Hasluck is a marginal seat and changed hands between the Labor Party and Liberal Party at the first four elections it was contested. At the 2013 federal election there was a swing towards the incumbent Liberal member Ken Wyatt, breaking this pattern. Wyatt was the first Indigenous Australian member of the House of Representatives.

Geography
Federal electoral division boundaries in Australia are determined at redistributions by a redistribution committee appointed by the Australian Electoral Commission. Redistributions occur for the boundaries of divisions in a particular state, and they occur every seven years, or sooner if a state's representation entitlement changes or when divisions of a state are malapportioned.

From its creation at the 2001 election to the 2013 election, the Division of Hasluck was a north-south arc across Perth's eastern suburbs from Southern River/Gosnells (in the City of Gosnells) in the south to Caversham/Midland (in the City of Swan) in the north. It also incorporated the more urbanised western parts of what was then the Shire of Kalamunda, such as Forrestfield and Kalamunda, and the Shire of Mundaring.

In the redistribution prior to the 2016 election, the Division of Hasluck ceded its portion of the City of Gosnells south of the Canning River to the newly created Division of Burt and the suburb of High Wycombe to the Division of Swan, among other changes. In turn, it gained most of the less urbanised areas of what was then the Shire of Kalamunda, the remainder of the Shire of Mundaring and further territory in the City of Swan from the Division of Pearce. As a result of adding in more rural and semi-rural areas, the area of the Division of Hasluck increased from 245 km2 to 1,192 km2.

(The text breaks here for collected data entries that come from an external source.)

Lemma import_libs_keeps_earlier_classes_witness :
  import_libs sample_parseClass (defineMethodsInModule sample_compile)
    sample_parseClass_consumes
    (version_header "3" ++ class_line "A" ++ def_line "m" ++ class_line "B")
    sample_constants sample_World
  = (throw (ErrorReport no_range "expected a definition"),
     {| store :=
          [ sample_Module;
            attach
              {| entry_def := sample_def "m";
                 entry_resolver := make_resolver (make_env 3 sample_constants);
                 entry_self :=
                   Self_class {| class_type_name := "A";
                                 class_type_module := 1%nat |} |}
              empty_Module ];
        class_registry :=
          [ {| class_type_name := "A"; class_type_module := 1%nat |} ] |}).
Proof.
  apply (import_libs_keeps_earlier_classes sample_parseClass
           (defineMethodsInModule sample_compile) sample_parseClass_consumes
           _ sample_constants sample_World _ 3
           (class_line "A" ++ def_line "m" ++ class_line "B")
           (class_line "B") (sample_class "A" "m")).
  - reflexivity.
  - discriminate.
  - reflexivity.
  - reflexivity.
  - discriminate.
  - reflexivity.
Defined.

Lemma import_libs_stops_at_compile_error_witness :
  import_libs sample_parseClass
    (defineMethodsInModule
       (fun _ _ _ _ => throw (ErrorReport no_range "undefined value")))
    sample_parseClass_consumes
    (version_header "3" ++ class_line "A" ++ def_line "m" ++ class_line "B")
    sample_constants sample_World
  = (throw (ErrorReport no_range "undefined value"),
     {| store := [sample_Module; empty_Module];
        class_registry :=
          [ {| class_type_name := "A"; class_type_module := 1%nat |} ] |}).
Proof.
  apply (import_libs_stops_at_compile_error sample_parseClass
           (defineMethodsInModule
              (fun _ _ _ _ => throw (ErrorReport no_range "undefined value")))
           sample_parseClass_consumes
           _ sample_constants sample_World _ 3
           (class_line "A" ++ def_line "m" ++ class_line "B")
           (class_line "B") (sample_class "A" "m")).
  - reflexivity.
  - discriminate.
  - reflexivity.
  - reflexivity.
Defined.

In August 2021, the Australian Electoral Commission (AEC) announced a number of changes to the boundaries of Hasluck. The Gosnells suburbs of Beckenham, Kenwick and Maddington, along with the seat's portion of Gosnells, were transferred to the electorate of Canning, thus removing the City of Gosnells from Hasluck entirely. In addition, the Kalamunda suburbs of Maida Vale and Wattle Grove, along with the seat's portion of Forrestfield, were transferred to the electorate of Swan. Hasluck consequently gained a large portion of the City of Swan from the seat of Pearce, including the suburbs of Aveley, Baskerville, Belhus, Brabham, Brigadoon, Dayton, Ellenbrook, Henley Brook, Herne Hill, Millendon, The Vines, Upper Swan, West Swan and Whiteman, a portion of Lexia, and the remainder of Middle Swan and Red Hill, also gaining the suburb of Bennett Springs from the seat of Cowan.  These boundary changes took place as of the 2022 election.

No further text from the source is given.